Available since Apache Kylin v2.3.0
Cube Planner
What is Cube Planner
OLAP solution trades off online query speed with offline Cube build cost (compute resource to build Cube and storage resource to save the Cube data). Resource efficiency is the most important competency of OLAP engine. To be resource efficient, It is critical to just pre-build the most valuable cuboids.
Cube Planner makes Apache Kylin to be more resource efficient. It intelligently build a partial Cube to minimize the cost of building a Cube and at the same time maximize the benefit of serving end user queries, then learn patterns from queries at runtime and dynamically recommend cuboids accordingly.
Read more at eBay tech blog
Prerequisites
To enable Dashboard on WebUI, you need to set kylin.cube.cubeplanner.enabled=true
and other properties in kylin.properties
kylin.cube.cubeplanner.enabled=true
kylin.server.query-metrics2-enabled=true
kylin.metrics.reporter-query-enabled=true
kylin.metrics.reporter-job-enabled=true
kylin.metrics.monitor-enabled=true
How to use it
Note: Cube planner is divided into two phase. Phase 1 can recommend cuboid list based on estimated cuboid size before building the Cube, while phase 2 recommends cuboid list for existing Cube according to query statistics. Cube should be online on production for a while (like 3 months) before optimizing it. So that Kylin platform collects enough real queries from end user and use them to optimize the Cube.
Step 1:
Select a Cube
Step 2:
- Click the 'Planner' button to view the 'Current Cuboid Distribution' of the Cube.

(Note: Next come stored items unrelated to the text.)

Definition stuck_module_runtime : Runtime := {|
  get_model_dir := example_model_dir;
  os_path_exists := fun p => String.eqb p "/models/net/1/model.pt";
  py_str := fun filenames => String.concat ", " filenames;
  str_int := fun _ => "1";
  py_int := fun _ => Ok 1%Z;
  json_loads := example_json_loads;
  _import_module_from_path := fun _ _ => Ok [];
  nn_module := unit;
  state_dict := unit;
  torch_state := unit;
  torch_setter := fun _ _ s => Ok s;
  torch_getter := fun _ _ => 1%Z;
  inference_mode_enter := fun s => s;
  inference_mode_exit := fun s => s;
  device_ok := fun _ => true;
  device_available := fun _ => true;
  compile_options_ok := fun _ => true;
  compile_module := fun m _ => Ok m;
  jit_load := fun _ => Ok ();
  instantiate := fun _ => Ok ();
  torch_load := fun _ _ => Ok ();
  load_state_dict := fun m _ => Ok m;
  module_to := fun _ _ => Raise RuntimeError;
  module_eval := fun m => m;
  forward := fun _ input_tensors => Ok (OutTuple input_tensors)
|}.

(** * Properties *)

(** ** Model locator *)

Section LocatorFacts.
Variable get_model_dir : string.
Variable os_path_exists : string -> bool.
Variable py_str : list string -> string.

#[local] Abbreviation path_of := (os_path_join get_model_dir).
#[local] Abbreviation missing :=
  (fun filename => os_path_exists (path_of filename) = false).

Lemma first_existing_none filenames :
  first_existing get_model_dir os_path_exists filenames = None <->
  Forall missing filenames.
Proof.
  induction filenames as [|f fs IH]; simpl.
  - split; [constructor | reflexivity].
  - destruct (os_path_exists (path_of f)) eqn:Hf.
    + split; [discriminate | intros Hall].
      inversion Hall; subst. congruence.
    + rewrite IH. split; [by constructor | by inversion 1].
Qed.

Lemma first_existing_skip before filenames :
  Forall missing before ->
  first_existing get_model_dir os_path_exists (before ++ filenames) =
  first_existing get_model_dir os_path_exists filenames.
Proof.
  induction 1 as [|f fs Hf _ IH]; simpl; [reflexivity|].
  by rewrite Hf.
Qed.

Lemma first_existing_some filenames model_path :
  first_existing get_model_dir os_path_exists filenames = Some model_path ->
  exists before filename after,
    filenames = before ++ filename :: after /\
    Forall missing before /\
    model_path = path_of filename /\
    os_path_exists model_path = true.
Proof.
  induction filenames as [|f fs IH]; simpl; [discriminate|].
  destruct (os_path_exists (path_of f)) eqn:Hf.
  - intros [= <-]. by exists [], f, fs.
  - intros (before & filename & after & -> & Hall & -> & Hex)%IH.
    exists (f :: before), filename, after. repeat split; auto.
Qed.



Lemma candidate_filenames_order config :
  candidate_filenames config =
  (if String.eqb (default_model_filename config) ""
   then [] else [default_model_filename config])
  ++ ["model.py"; "model.pt"; "model.pth"].
Proof.
  unfold candidate_filenames, truthy.
  by destruct (String.eqb (default_model_filename config) "").
Qed.
End LocatorFacts.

You should make sure the status of the Cube is 'READY'
If the status of the Cube is 'DISABLED', you will not be able to use the Cube planner.
You should change the status of the Cube from 'DISABLED' to 'READY' by building it or enabling it if it has been built before.
Step 3:
a. Click the 'Planner' button to view the 'Current Cuboid Distribution' of the Cube.
-
The data will be displayed in Sunburst Chart.
-
Each part refers to a cuboid, is shown in different colors determined by the query frequency against this cuboid.
-
You can move the cursor over the chart and it will display the detail information of the cuboid.
The detail information contains 5 attributes, 'Name', 'ID', 'Query Count', 'Exactly Match Count', 'Row Count' and 'Rollup Rate'.
Cuboid Name is composed of several '0' or '1'. It means a combination of dimensions. '0' means the dimension doesn't exist in this combination, while '1' means the dimension exist in the combination. All the dimensions are ordered by the HBase row keys in advanced settings.
Here is an example:
Name "1111111110000000" means the dimension combination is ["MONTH_BEG_DT","USER_CNTRY_SITE_CD","RPRTD_SGMNT_VAL","RPRTD_IND","SRVY_TYPE_ID","QSTN_ID","L1_L2_IND","PRNT_L1_ID","TRANCHE_ID"] based on the row key orders.
ID is the unique id of the cuboid.
Query Count is the total count of the queries that are served by this cuboid, including those queries that against other un-precalculated cuboids, but on line aggregated from this cuboid.
Exactly Match Count is the query count that the query is actually against this cuboid.
Row Count is the total row count of all the segments for this cuboid.
Rollup Rate = (Cuboid's Row Count/its parent cuboid's Row Count) * 100%
-
The center of the sunburst chart contains the combined information of basic cuboid. its 'Name' is composed of several '1's.
As for a leaf, its 'Name' is composed of several '0's and 1's.
-
If you want to specify a leaf, just click on it. The view will change automatically.
-
If you want to specify the parent leaf of a leaf, click on the center circle (the part marked yellow).
b. Click the 'Recommend' button to view the 'Recommend Cuboid Distribution' of the Cube.
If the Cube is currently under building, the Cube planner 'Recommend' function will not be able to perform. Please wait the build to finish.
-
The data will be calculated by unique algorithms. It is common to see this window.
-
The data will be displayed in Sunburst Chart.
- Each part is shown in different colors determined by the frequency.
- Detailed operation of the 'Recommend Cuboid Distribution' chart is the same as 'Current Cuboid Distribution' chart.
- User is able to tell the dimension names from a cuboid when mouse hovers over the sunburst chart as figure shown below.
- User is able to click 'Export' to export hot dimension combinations (TopN cuboids, currently including options of Top 10, Top 50, Top 100) from an existing Cube as a json file, which will be downloaded to your local file system for recording or future import of dimension combinations when creating Cube.
c. Click the 'Optimize' button to optimize the Cube.
-
A window will jump up to confirm. Click 'Yes' to start the optimization. Click 'Cancel' to give up the optimization.
-
User is able to get to know the last optimized time of the Cube in Cube Planner tab page.
Please note: if you don't see the last optimized time, upgrade to Kylin v2.3.2 or above, check KYLIN-3404.
- User is able to receive an email notification for a Cube optimization job.